DESDEMONIZAR

Excelente o dossiê “No reduto dos aitolás” publicado hoje no jornal O Estado de São Paulo, do qual a enviada especial Adriana Carranca é a principal responsável, e que há de servir para contrabalançar a noção demonizada que o Ocidente – e a imprensa, inclusive a nossa – tentam insistentemente passar sobre o povo iraniano.

Na reportagem de capa, intitulada A “democracia” dos aiatolás, diz a jornalista, dentre outras coisas, o seguinte: “ ‘ Os iranianos desconfiam do Ocidente, principalmente dos EUA. Muitos acreditam que eles querem impedir o Irã de se desenvolver’, afirma o cientista político Sadegh Zibalakam, da Universidade de Teerã.

“ Uma ofensiva americana” – prossegue a repórter – “ contra o Irã acabaria com o processo de modernização do país, que avança pelas mãos da geração pós-revolução, e uniria o povo em torno do regime teocrático.

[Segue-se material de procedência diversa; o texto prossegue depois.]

Lemma well_formed_ascii p : well_formed p = true -> Bcrypt.is_ascii p.
Proof.
  destruct p as [|d0 [|v [|minor [|d1 [|c1 [|c2 [|d2 salt]]]]]]];
    try discriminate.
  unfold well_formed, is_digit. rewrite !andb_true_iff, orb_true_iff.
  intros [[[[[[[[H0 Hv] Hm] H1] [_ Hc1]] [_ Hc2]] H2] _] Hs].
  apply N.leb_le in Hc1, Hc2.
  repeat apply Forall_cons_2.
  - exact (byte_eqb_ascii _ _ H0 eq_refl).
  - exact (byte_eqb_ascii _ _ Hv eq_refl).
  - destruct Hm as [Hm|Hm]; exact (byte_eqb_ascii _ _ Hm eq_refl).
  - exact (byte_eqb_ascii _ _ H1 eq_refl).
  - lia.
  - lia.
  - exact (byte_eqb_ascii _ _ H2 eq_refl).
  - apply Forall_forall. intros b Hb. apply salt_char_ascii.
    rewrite forallb_forall in Hs. apply Hs. apply list_elem_of_In. exact Hb.
Qed.

Lemma digest_ascii pw : Bcrypt.is_ascii (digest pw).
Proof.
  induction pw as [|b pw IH]; [constructor|].
  pose proof (to_N_lt b).
  cbn [digest flat_map app]. repeat apply Forall_cons_2; [| |exact IH].
  - rewrite to_N_byte_of; lia.
  - rewrite to_N_byte_of; lia.
Qed.

Lemma digest_inj p1 p2 : digest p1 = digest p2 -> p1 = p2.
Proof.
  revert p2. induction p1 as [|a p1 IH]; intros [|b p2]; try discriminate;
    [reflexivity|].
  cbn [digest flat_map app]. intros [= Hh Hl Hr].
  pose proof (to_N_lt a). pose proof (to_N_lt b).
  apply (f_equal Byte.to_N) in Hh, Hl.
  rewrite !to_N_byte_of in Hh, Hl by lia.
  assert (Byte.to_N a = Byte.to_N b) as E by lia.
  f_equal; [|apply IH; exact Hr].
  rewrite <- (byte_of_to_N a), <- (byte_of_to_N b), E. reflexivity.
Qed.

Lemma to_N_map_inj (a b : pybytes) :
  map Byte.to_N a = map Byte.to_N b -> a = b.
Proof.
  revert b. induction a as [|x a IH]; intros [|y b]; try discriminate;
    [reflexivity|].
  cbn [map]. intros [= Hx Hr]. f_equal; [|apply IH; exact Hr].
  rewrite <- (byte_of_to_N x), <- (byte_of_to_N y), Hx. reflexivity.
Qed.

Lemma hashpw_inv pw salt h :
  hashpw pw salt = Ok h ->
  well_formed (take 29 salt) = true /\ h = take 29 salt ++ digest pw.
Proof.
  unfold hashpw. destruct (well_formed (take 29 salt)); [|discriminate].
  intros [= <-]. split; reflexivity.
Qed.

Lemma take_hash pw salt h :
  hashpw pw salt = Ok h -> take 29 h = take 29 salt.
Proof.
  intros [Hw ->]%hashpw_inv. apply well_formed_length in Hw.
  rewrite take_app_length'; [reflexivity|symmetry; exact Hw].
Qed.

Lemma toy_contract : Bcrypt.contract toy.
Proof.
  split.
  - cbn [Bcrypt.hashpw toy].
    intros pw salt h [Hw ->]%hashpw_inv. apply Forall_app. split.
    + apply well_formed_ascii. exact Hw.
    + apply digest_ascii.
  - intros pw e h. generalize (Bcrypt.gensalt toy e).1.
    cbn [Bcrypt.hashpw Bcrypt.checkpw toy]. intros salt H. unfold checkpw.
    pose proof (take_hash _ _ _ H) as Ht.
    destruct (hashpw_inv _ _ _ H) as [Hw Hh].
    unfold hashpw at 1. rewrite Ht, Hw, <- Hh.
    unfold bytes_eqb. rewrite bool_decide_eq_true_2; reflexivity.
Qed.

Lemma toy_collision_free : Bcrypt.collision_free toy.
Proof.
  intros p1 p2 e h. generalize (Bcrypt.gensalt toy e).1. intros salt H1 H2.
  cbn [Bcrypt.hashpw Bcrypt.checkpw toy] in H1, H2.
  pose proof (take_hash _ _ _ H1) as Ht.
  destruct (hashpw_inv _ _ _ H1) as [Hw Hh].
  unfold checkpw, hashpw in H2. rewrite Ht, Hw in H2.
  injection H2 as H2. apply bool_decide_eq_true_1, to_N_map_inj in H2.
  rewrite Hh in H2. apply app_inv_head in H2. symmetry. apply digest_inj. exact H2.
Qed.

End ToyFacts.

(** * The claims *)

Import Peewee PeeweeFacts.

Lemma existsb_kept_names exclude k fs :
  existsb (kept exclude k) fs = true <->
  k ∈ map field_name (List.filter (fun f => negb (should_skip exclude f)) fs).
Proof.
  induction fs as [|f fs IH]; cbn [existsb List.filter map].
  - rewrite elem_of_nil. split; [discriminate|tauto].
  - rewrite orb_true_iff, IH. unfold kept at 1.
    destruct (should_skip exclude f); cbn [negb map].
    + rewrite andb_false_r. split; [intros [?|?]; [discriminate|assumption]|tauto].
    + rewrite andb_true_r, elem_of_cons, bool_decide_eq_true.
      split; (intros [H|H]; [left; congruence|right; exact H]).
Qed.

Lemma UserOptions_kept k :
  existsb (kept [UserOptions.id] k) (sorted_fields MUserOptions) = true <->
  k ∈ UserOptions.preference_fields.
Proof. rewrite existsb_kept_names. reflexivity. Qed.

Lemma User_kept k :
  existsb (kept [User.id; User.password_hash; User.default_options] k)
          (sorted_fields MUser) = true <->
  k ∈ ["name"; "email"].
Proof. rewrite existsb_kept_names. reflexivity. Qed.

Lemma UserOptions_as_dict_run (self : instance MUserOptions) w :
  UserOptions.as_dict (self, w) =
  (Ok (filter (fun kv : string * value => is_none kv.2 = false)
              (model_to_dict self [UserOptions.id])),
   (self, w)).
Proof. reflexivity. Qed.

Lemma UserOptions_as_dict_lookup (self : instance MUserOptions) k v :
  filter (fun kv : string * value => is_none kv.2 = false)
         (model_to_dict self [UserOptions.id]) !! k = Some v <->
  k ∈ UserOptions.preference_fields /\ v = field_value self k /\ v <> VNone.
Proof.
  rewrite map_lookup_filter_Some, model_to_dict_lookup.
  rewrite <- UserOptions_kept. cbn [snd].
  destruct (existsb _ _).
  - split.
    + intros [[= <-] Hn]. repeat split. intros E. rewrite E in Hn. discriminate.
    + intros (_ & -> & Hn). split; [reflexivity|].
      destruct (field_value self k); try reflexivity. congruence.
  - split; [intros [? _]; discriminate|intros [? _]; discriminate].
Qed.

Ltac in_list :=
  match goal with
  | |- ?x ∈ ?l => apply (bool_decide_unpack (x ∈ l)); reflexivity
  end.

Lemma id_not_preference : "id" ∉ UserOptions.preference_fields.
Proof.
  apply (bool_decide_eq_false_1 ("id" ∈ UserOptions.preference_fields)).
  reflexivity.
Qed.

Foi o que ocorreu durante a sangrenta guerra entre o Irã e o Iraque ( 1980-1988 ). Ao contrário do que se imagina, o iraniano comum não tem nada contra o Ocidente – apenas não confia, principalmente depois das invasões dos EUA ao países vizinho Afeganistão e Iraque. Eles lembram como o processo democrático no país foi barrado em 1952 com a ajuda de americanos e britânicos que apoiaram o golpe contra o então primeiro ministro secular, Mohammad Mosadeg, um herói nacionalista.

O Ocidente, como se vê, cometeu várias barbaridades no século XX. A chave da transformação da História depende do retraimento da postura belicosa dos ocidentais, e da mudança de tônica da política externa americana, como parece prometer o Senador Obama Barak, que luta pela indicação do partido democrata à candidatura à presidência da República.

Quem sabe se, enfim, Ocidente se enquadra, e perde a mania de demonizar os outros.